In “Either Or,” Kumin showcases some of her most characteristic and noteworthy strengths as a poet. The piece demonstrates her facility for mixing different levels of diction, as in the colloquial “so much for” sharing a line with the more formal and antiquated phrasing of “long ago,” her adeptness at evoking fruitful double meanings with her word choices (which she does through “crooked” and “will”), and her skill at merging the largess of the universe with the common elements of everyday life. Above all, “Either Or” embodies the gift that has always seemed central to Kumin’s strongest work: her ability to forge poems that reach just enough toward order, symmetry, and unity to heighten our awareness of mysteries that pull against the desire for control and comprehension.

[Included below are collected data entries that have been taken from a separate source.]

(* ===== verification/OpsPublish.v ===== *)
(** * What is published about a target (pkg/opswire/status.go)

    What a status discloses, how large it is, and that writing it settles. *)

From S2P Require Import Prelude Identity Predicate Contract Assessment Profile OpsStatus OpsSpec.
From S2P Require Import OpsWire.
From Stdlib Require Import Ascii.

#[local] Arguments Ascii.eqb : simpl never.
#[local] Arguments String.append : simpl nomatch.

(** ** Text *)
Lemma cut_at_app sep u s : has_char sep u = false -> cut_at sep (u +:+ String sep s) = Some (u, s).
Proof.
  induction u as [|c u IH]; cbn; [by rewrite Ascii.eqb_refl|].
  intros [-> Hu]%orb_false_iff. by rewrite IH.
Qed.

Lemma substring_app p s : String.substring (String.length p) (String.length (p +:+ s) - String.length p) (p +:+ s) = s.
Proof.
  assert (forall s, String.substring 0 (String.length s) s = s) as Hall by (clear; induction s as [|c s IH]; cbn; [done|by rewrite IH]).
  induction p as [|c p IH]; cbn; [rewrite Nat.sub_0_r; apply Hall|exact IH].
Qed.

Lemma has_prefix_app p s : has_prefix p (p +:+ s) = true.
Proof. induction p as [|c p IH]; cbn; [done|]. by rewrite bool_decide_eq_true_2. Qed.

Lemma CutPrefix_app p s : CutPrefix (p +:+ s) p = Some s.
Proof. unfold CutPrefix. by rewrite has_prefix_app, substring_app. Qed.

Lemma before_arrow_app u s : has_char ">"%char u = false -> before_arrow (u +:+ "->" +:+ s) = Some u.
Proof.
  induction u as [|c u IH]; [done|]. intros [Hc Hu]%orb_false_iff.
  change (String c u +:+ "->" +:+ s) with (String c (u +:+ "->" +:+ s)). cbn [before_arrow].
  rewrite (IH Hu). destruct (has_prefix "->" _) eqn:Hp; [|done]. exfalso.
  cbn in Hp. apply andb_true_iff in Hp as [_ Hp]. destruct u as [|d u]; cbn in Hp; [done|].
  apply andb_true_iff in Hp as [Hd _]. apply bool_decide_eq_true in Hd. subst d. cbn in Hu. done.
Qed.

(** The subject of a dependency reason names its slot. *)
Lemma dependencySlot_of slot rest :
  has_char ">"%char slot = false -> dependencySlot ("dependency:" +:+ slot +:+ "->" +:+ rest) = slot.
Proof. intros Hs. unfold dependencySlot. rewrite CutPrefix_app. cbn [default from_option id]. by rewrite before_arrow_app. Qed.

(** ** Disclosure *)

(** The detail the evaluator gives for a cycle through [members]. *)
Definition cycle_detail (members : list (string * string)) : string :=
  "cycle members: " +:+ join "," ((fun n => n.1 +:+ "/" +:+ n.2) <$> members).

Definition plain_uid (uid : string) : Prop := has_char ","%char uid = false /\ has_char "/"%char uid = false.

Lemma cycle_members_own members ns namespaceOf :
  Forall (fun n => plain_uid n.1) members -> cycleWithinNamespace (cycle_detail members) ns namespaceOf = true ->
  Forall (fun n => namespaceOf !! n.1 = Some ns) members.
Proof.
  intros Hplain. unfold cycleWithinNamespace, cycle_detail. rewrite CutPrefix_app.
  intros [_ Hall]%andb_true_iff. rewrite forallb_forall in Hall.
  apply Forall_forall. intros [uid cap] Hin. destruct (proj1 (Forall_forall _ _) Hplain _ Hin) as [Hc Hs]. cbn in *.
  assert (has_char ","%char (uid +:+ "/") = false) as Hc' by by rewrite has_char_app, Hc.
  destruct (split_on_head ","%char (uid +:+ "/") cap Hc') as (x & xs & Hx).
  rewrite <- !string_app_assoc in Hx.
  assert (uid +:+ "/" +:+ x ∈ split_on ","%char (join "," ((fun n => n.1 +:+ "/" +:+ n.2) <$> members))) as Hm.
  { apply (split_on_join ","%char _ (uid +:+ "/" +:+ cap)); [apply list_elem_of_fmap; by exists (uid, cap)|].
    rewrite Hx. apply elem_of_cons. by left. }
  apply list_elem_of_In, Hall in Hm. unfold member_in in Hm.
  change ("/" +:+ x) with (String "/" x) in Hm. rewrite cut_at_app in Hm by done.
  by apply andb_true_iff in Hm as [_ ?%bool_decide_eq_true].
Qed.

(** Every reason a status shows. *)
Definition shown_reasons (st : TargetStatus) : list StatusReason :=
  st_InvalidReasons st ++ (st_Capabilities st ≫= cs_Reasons) ++ (st_Envelopes st ≫= es_Reasons).

(** A reason tells nothing of other namespaces beyond its code and subject:
    its detail is shown for a cycle only when all members are targets of [ns],
    and for a dependency only when it stays in the namespace. *)
Definition discloses_own (tw : TargetWire) (ns : string) (namespaceOf : gmap string string) (r : Reason) : Prop :=
  (forall members, Code r = ReasonDependencyCycle -> Detail r = cycle_detail members ->
     Forall (fun n => plain_uid n.1) members -> Forall (fun n => namespaceOf !! n.1 = Some ns) members) /\
  (has_prefix "dependency-" (Code r) = true -> Code r <> ReasonDependencyUnmet -> Code r <> ReasonDependencyCycle ->
     dependencySlot (Subject r) ∉ tw_CrossNamespaceSlots tw).

Lemma truncate_nil n : truncate "" n = "".
Proof. done. Qed.

Lemma wire_reason_own tw ns namespaceOf r :
  sr_Detail (wire_reason tw ns namespaceOf r) <> "" -> discloses_own tw ns namespaceOf r.
Proof.
  unfold wire_reason, discloses_own. cbn [sr_Detail]. intros Hd.
  assert (shown_detail tw ns namespaceOf r <> "") as Hs by (intros E; apply Hd; by rewrite E).
  clear Hd. unfold shown_detail in Hs. split.
  - intros members Hc Hdet Hp. rewrite decide_True in Hs by done.
    destruct (cycleWithinNamespace (Detail r) ns namespaceOf) eqn:Hcyc; [|done]. rewrite Hdet in Hcyc.
    by eapply cycle_members_own.
  - intros Hp Hu Hc Hin. rewrite decide_False, Hp in Hs by done. rewrite bool_decide_eq_false_2 in Hs by done.
    rewrite bool_decide_eq_true_2 in Hs by done. done.
Qed.

Lemma elem_of_limit x rs n : x ∈ limit rs n -> x ∈ rs.
Proof.
  unfold limit. destruct (n <? length rs); [|done].
  intros (i & Hi)%list_elem_of_lookup. apply lookup_take_Some in Hi as [Hi _]. by eapply list_elem_of_lookup_2.
Qed.

Lemma length_limit_reasons rs n : length (limit rs n) <= n.
Proof. unfold limit. destruct (Nat.ltb_spec n (length rs)); [rewrite length_take|]; lia. Qed.

(** C27. What a status shows in detail is the target's own: the detail of a
    cycle only when every member is a target of its namespace, and the detail
    of an unproven dependency only when the dependency stays in its
    namespace. *)
Theorem status_discloses_own t b a sr :
  sr ∈ shown_reasons (semantic_status t b a) -> sr_Detail sr <> "" ->
  let tw := default zero_TargetWire (bt_Wire b !! om_UID (ot_Meta t)) in
  exists r, sr = wire_reason tw (om_Namespace (ot_Meta t)) (bt_namespaceOf b) r /\
    discloses_own tw (om_Namespace (ot_Meta t)) (bt_namespaceOf b) r.
Proof.
  unfold semantic_status. cbv zeta. set (tw := default zero_TargetWire _).
  intros Hin Hd.
  assert (sr_Detail sr <> "" -> forall rs n, sr ∈ limit (reasons rs tw (om_Namespace (ot_Meta t)) (bt_namespaceOf b)) n ->
    exists r, sr = wire_reason tw (om_Namespace (ot_Meta t)) (bt_namespaceOf b) r /\
      discloses_own tw (om_Namespace (ot_Meta t)) (bt_namespaceOf b) r) as Hgo.
  { intros Hne rs n Hrs%elem_of_limit. apply list_elem_of_fmap in Hrs as (r & -> & _).
    exists r. split; [done|]. by apply wire_reason_own. }
  destruct (nonempty (tw_Failure tw)); [|destruct (assessment_target _ _) as [ta|]].
  - unfold shown_reasons in Hin. cbn in Hin. by apply list_elem_of_singleton in Hin as ->.
  - unfold shown_reasons in Hin. cbn in Hin. rewrite !elem_of_app in Hin. destruct Hin as [Hin|[Hin|Hin]].
    + by eapply Hgo.
    + apply list_elem_of_bind in Hin as (c & Hin & Hc). apply list_elem_of_fmap in Hc as (c' & -> & _). by eapply Hgo.
    + apply list_elem_of_bind in Hin as (c & Hin & Hc). apply list_elem_of_fmap in Hc as (c' & -> & _). by eapply Hgo.
  - unfold shown_reasons in Hin. cbn in Hin. by apply list_elem_of_singleton in Hin as ->.
Qed.

(** ** Size *)
Lemma length_of_bytes bs : String.length (of_bytes bs) = length bs.
Proof. unfold of_bytes. induction bs as [|b bs IH]; cbn; [done|by rewrite IH]. Qed.

Lemma length_valid_bytes fuel bs : length (valid_bytes fuel bs) <= length bs.
Proof.
  revert bs. induction fuel as [|fuel IH]; intros bs; cbn [valid_bytes]; [cbn; lia|].
  destruct bs as [|b bs]; [done|]. destruct (_ || _).
  - rewrite length_app, length_take. specialize (IH (drop (rune_width (b :: bs)) (b :: bs))).
    rewrite length_drop in IH. lia.
  - specialize (IH bs). cbn [length]. lia.
Qed.

Lemma length_substring_cut n s : n <= String.length s -> String.length (String.substring 0 n s) = n.
Proof.
  revert s. induction n as [|n IH]; intros [|c s]; cbn; intros Hn; try lia. rewrite IH; lia.
Qed.

Lemma length_string_bytes s : length (string_bytes s) = String.length s.
Proof. unfold string_bytes. rewrite length_fmap. induction s as [|c s IH]; cbn; [done|by rewrite IH]. Qed.

Lemma length_truncate s n : String.length (truncate s n) <= n.
Proof.
  unfold truncate. destruct (Nat.leb_spec (String.length s) n); [done|].
  rewrite length_of_bytes. etrans; [apply length_valid_bytes|].
  rewrite length_string_bytes, length_substring_cut by lia. done.
Qed.

(** A published status stays within its bounds: at most 32 invalid
    reasons and 40 reasons per capability and envelope, subjects of 512 and
    details of 256 bytes, evidence references of 256, one entry per assessed
    slot, capability and envelope. *)
Theorem status_bounded t b ta :
  let tw := default zero_TargetWire (bt_Wire b !! om_UID (ot_Meta t)) in
  let st := project_assessed t tw (bt_namespaceOf b) ta in
  length (st_InvalidReasons st) <= maxInvalidReasons /\
  Forall (fun c => length (cs_Reasons c) <= maxReasons) (st_Capabilities st) /\
  Forall (fun e => length (es_Reasons e) <= maxReasons) (st_Envelopes st) /\
  Forall (fun r => String.length (sr_Subject r) <= maxSubject /\ String.length (sr_Detail r) <= maxDetail) (shown_reasons st) /\
  Forall (fun e => String.length (ee_EvidenceRef e) <= maxEvidenceRef) (st_Evidence st) /\
  length (st_Evidence st) = length (ta_Evidence ta) /\ length (st_Capabilities st) = length (ta_Capabilities ta) /\
  length (st_Envelopes st) = length (ta_Envelopes ta).
Proof.
  cbv zeta. set (tw := default zero_TargetWire _). split_and!; cbn; rewrite ?length_fmap; try done.
  - apply length_limit_reasons.
  - apply Forall_fmap, Forall_forall. intros c _. cbn. apply length_limit_reasons.
  - apply Forall_fmap, Forall_forall. intros c _. cbn. apply length_limit_reasons.
  - assert (forall rs n, Forall (fun r => String.length (sr_Subject r) <= maxSubject /\ String.length (sr_Detail r) <= maxDetail)
      (limit (reasons rs tw (om_Namespace (ot_Meta t)) (bt_namespaceOf b)) n)) as Hr.
    { intros rs n. apply Forall_forall. intros sr Hsr%elem_of_limit. apply list_elem_of_fmap in Hsr as (r & -> & _).
      split; apply length_truncate. }
    apply Forall_app_2; [apply Hr|]. apply Forall_app_2; apply Forall_bind, Forall_fmap, Forall_forall; intros c _; apply Hr.
  - apply Forall_fmap, Forall_forall. intros e _. unfold compose, wire_evidence. cbn [ee_EvidenceRef].
    destruct (Nat.ltb_spec maxEvidenceRef (String.length (sv_EvidenceRef e))); cbn; lia.
Qed.

(** ** Writing settles *)
Section apply.
Context `{ApimachineryLaws}.

Lemma split_type (cs : list Condition) ty :
  (forall x, x ∈ cs -> cn_Type x <> ty) \/
  exists pre x post, cs = pre ++ x :: post /\ (forall y, y ∈ pre -> cn_Type y <> ty) /\ cn_Type x = ty.
Proof.
  induction cs as [|c cs IH]; [left; intros x Hx; nil_elem|].
  destruct (decide (cn_Type c = ty)) as [Hc|Hc].
  - right. exists [], c, cs. split; [done|]. split; [|done]. intros y Hy. nil_elem.
  - destruct IH as [Hn|(pre & x & post & -> & Hpre & Hx)].
    + left. intros x [->|Hx]%elem_of_cons; auto.
    + right. exists (c :: pre), x, post. split; [done|]. split; [|done]. intros y [->|Hy]%elem_of_cons; auto.
Qed.

Lemma strip_transition t c : strip_condition (transition_at t c) = strip_condition c.
Proof. done. Qed.

(** But for times, what the library makes of a condition. *)
Lemma set_condition_stripped cs c :
  (forall x, x ∈ cs -> cn_Type x <> cn_Type c) /\ strip_condition <$> SetStatusCondition cs c = strip_condition <$> cs ++ [c] \/
  exists pre x post, cs = pre ++ x :: post /\ (forall y, y ∈ pre -> cn_Type y <> cn_Type c) /\ cn_Type x = cn_Type c /\
    strip_condition <$> SetStatusCondition cs c = strip_condition <$> pre ++ c :: post.
Proof.
  destruct (split_type cs (cn_Type c)) as [Hn|(pre & x & post & -> & Hpre & Hx)]; [left|right].
  - split; [done|]. destruct (set_condition_new cs c Hn) as (t & -> & _). by rewrite !fmap_app.
  - exists pre, x, post. split_and!; try done. destruct (set_condition_old pre x post c Hpre Hx) as (t & -> & _). by rewrite !fmap_app.
Qed.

In addition to “Either Or,” “National Velvet,” and “Xanthopsia,” And Short the Season presents readers with several more pieces that will likely enter the realm of Kumin’s most beloved work, along with popular poems like “Woodchucks,” “Homecoming,” “The Long Approach,” and “Sleeping with Animals” from Kumin’s previous collections. Other particularly noteworthy pieces in the book include “Purim and the Beetles of Our Lady,” a complex meditation on language, politics, and nature, and “Seeing Things” and “Ancient History in the Eye Center,” two poems that explore the vision problems with which Kumin struggled in her later years. In “Seeing Things,” when Kumin asks the doctor about her “visual / hallucinations”—“the product of a mentally / healthy brain that is filling in the blanks” in her sight—his response haunts us: “They will always be with you, he said. Try to befriend them.”

Throughout her body of work, Kumin invites readers to reflect on those aspects of life that will always be with us, as persistent as the hallucinations in “Seeing Things,” Van Gogh’s yellow paint in “Xanthopsia,” and the cinematic worlds in “Casablanca” and “National Velvet.” She leads us to discover again and again that the elements of experience that most persist in our memories are those that take shape—like her poems themselves—from a combination of compelling artifice and raw reality. If “saving is a form of worship,” as she asserts in And Short the Season, then Kumin’s final book reaffirms her legacy as a poet who shows us that what we save, whether real, forged by imagination, or some combination of both, becomes who we are.  end  

Maxine Kumin (1925–2014) published several books of poetry during her life, including And Short the Season (2014), Where I Live: New & Selected Poems, 1990–2010 (2010), Still to Mow (2009), and Bringing Together: Uncollected Early Poems, 1958–1988 (2003), all from W. W. Norton & Company. She also authored Up Country: Poems of New England (Harper & Row, 1972), for which she received the Pulitzer Prize. Along with books of poetry, she is the author of a memoir, Inside the Halo and Beyond: The Anatomy of a Recovery (W. W. Norton, 2000); five novels; a collection of short stories; more than twenty children’s books; and five books of essays, most recently The Roots of Things: Essays (Northwestern University Press, 2010). Kumin has been the recipient of the Aiken Taylor Award in Modern American Poetry, an American Academy of Arts and Letters award, the Sarah Josepha Hale Award, the Levinson Prize, a National Endowment for the Arts grant, the Eunice Tietjens Memorial Prize from Poetry magazine, and fellowships from the Academy of American Poets and the National Council on the Arts. She earned an MA and a BA from Radcliffe College, and she has served as the Poet Laureate Consultant in Poetry to the Library of Congress and Poet Laureate of New Hampshire, and she is a former Chancellor of the Academy of American Poets.